#### [Task goal]
List every line below containing "divisor".

[Stored items]
***

(** * Learning-rate schedulers of [creme/optim/schedulers.py]

    The Python module defines four schedulers ([Constant], [Cyclic],
    [InverseScaling], [Optimal]) whose [get(t)] maps an iteration counter
    (a Python [int]) to a learning rate (a Python [float]).

    The schedulers are embedded over an interface [PyArith] for the
    float operations the code performs.  Its instance [B64] is IEEE-754
    binary64 with round-to-nearest-even, which is what a Python [float]
    is, on the executable reference semantics of the standard library's
    [SpecFloat]: every property below is about the rounded operations.

    Python exceptions are values of [exn]; a computation that may raise
    returns a [result].  Assertions are modelled as executed (the
    interpreter is not run with [-O]). *)

From Stdlib Require Import ZArith Bool Lia Floats.SpecFloat.

Local Open Scope Z_scope.

(** ** Exceptions and results *)

Inductive exn : Type :=
| AssertionError      (* a failed [assert] *)
| ValueError          (* [math.sqrt]: math domain error *)
| ZeroDivisionError   (* [/], [%] and [pow] with a zero divisor *)
| OverflowError       (* an int too large to convert to float *)
| ComplexResult.      (* not an exception: [pow] answered with a [complex],
                         which is outside the floats *)

Inductive result (A : Type) : Type :=
| Ok (a : A)
| Raise (e : exn).

Arguments Ok {A} a.
Arguments Raise {A} e.

Definition bind {A B : Type} (m : result A) (k : A -> result B) : result B :=
  match m with
  | Ok a => k a
  | Raise e => Raise e
  end.

Declare Scope py_scope.
Delimit Scope py_scope with py.
Notation "x <- m ;; k" := (bind m (fun x => k))
  (at level 61, m at next level, right associativity) : py_scope.
Notation "'assert' b ;; k" := (if b then k else Raise AssertionError)
  (at level 61, b at next level, right associativity) : py_scope.

Local Open Scope py_scope.

Definition raises {A : Type} (m : result A) : bool :=
  match m with
  | Ok _ => false
  | Raise _ => true
  end.

(** The two error conditions the specification names.  [InvalidParameter]
    is the failed assertion of a constructor; [DomainError] is a
    real-valued computation that is undefined: a square root outside its
    domain or a division by zero. *)

Definition InvalidParameter (e : exn) : bool :=
  match e with
  | AssertionError => true
  | _ => false
  end.

Definition DomainError (e : exn) : bool :=
  match e with
  | ValueError | ZeroDivisionError => true
  | _ => false
  end.

(** [a % b] on Python ints: the result has the sign of the divisor, which
    is what [Z.modulo] computes. *)

Definition int_mod (a b : Z) : result Z :=
  if b =? 0 then Raise ZeroDivisionError else Ok (a mod b).
(** [openai.ChatCompletion.create(...)] under the key in [openai.api_key].
    The attribute [openai.ChatCompletion] is looked up first: in a client
    library that does not have it, the lookup raises [AttributeError] and
    nothing is sent. Otherwise the request is made. *)
Definition ChatCompletion_create (request : ChatRequest) : M (list Choice) :=
  if openai_ChatCompletion env
  then
    response <- call (EvChat request) (fun h => chat_completion env h request) ;;
    match response with
    | ChatRaised e => raise e
    | ChatResponse choices => ret choices
    end
  else raise (AttributeError "module 'openai' has no attribute 'ChatCompletion'").

Definition send_to_gpt (prompt : string) (openai_api_key : PyVal) : M string :=
  try_except
    (choices <-
       ChatCompletion_create
         {| cr_api_key := openai_api_key;
            cr_model := "gpt-4";
            cr_messages :=
              [("system", "You are a helpful assistant."); ("user", prompt)];
            cr_max_tokens := 1500;
            cr_temperature := 7 # 10 |} ;;
     match choices with
     | [] => raise (IndexError "list index out of range")
     | choice :: _ =>
         match message_content choice with
         | PyStr content => ret (strip content)
         | PyNone =>
             raise (AttributeError "'NoneType' object has no attribute 'strip'")
         end
     end)
    (fun e =>
       match e with
       | AttributeError _ =>
           print ("AttributeError: " +:+ exn_str e) ;;;
           print "Please ensure the 'openai' package is up-to-date." ;;;
           sys_exit 1
       | _ =>
           print ("An error occurred while communicating with OpenAI API: "
                  +:+ exn_str e) ;;;
           sys_exit 1
       end).

Definition display_gpt_response (response : string) : M unit :=
  print (LF +:+ "--- GPT-4 Response ---" +:+ LF) ;;;
  print response ;;;
  print (LF +:+ "-----------------------" +:+ LF).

***

#### [Reply]
| ZeroDivisionError   (* [/], [%] and [pow] with a zero divisor *)
(** [a % b] on Python ints: the result has the sign of the divisor, which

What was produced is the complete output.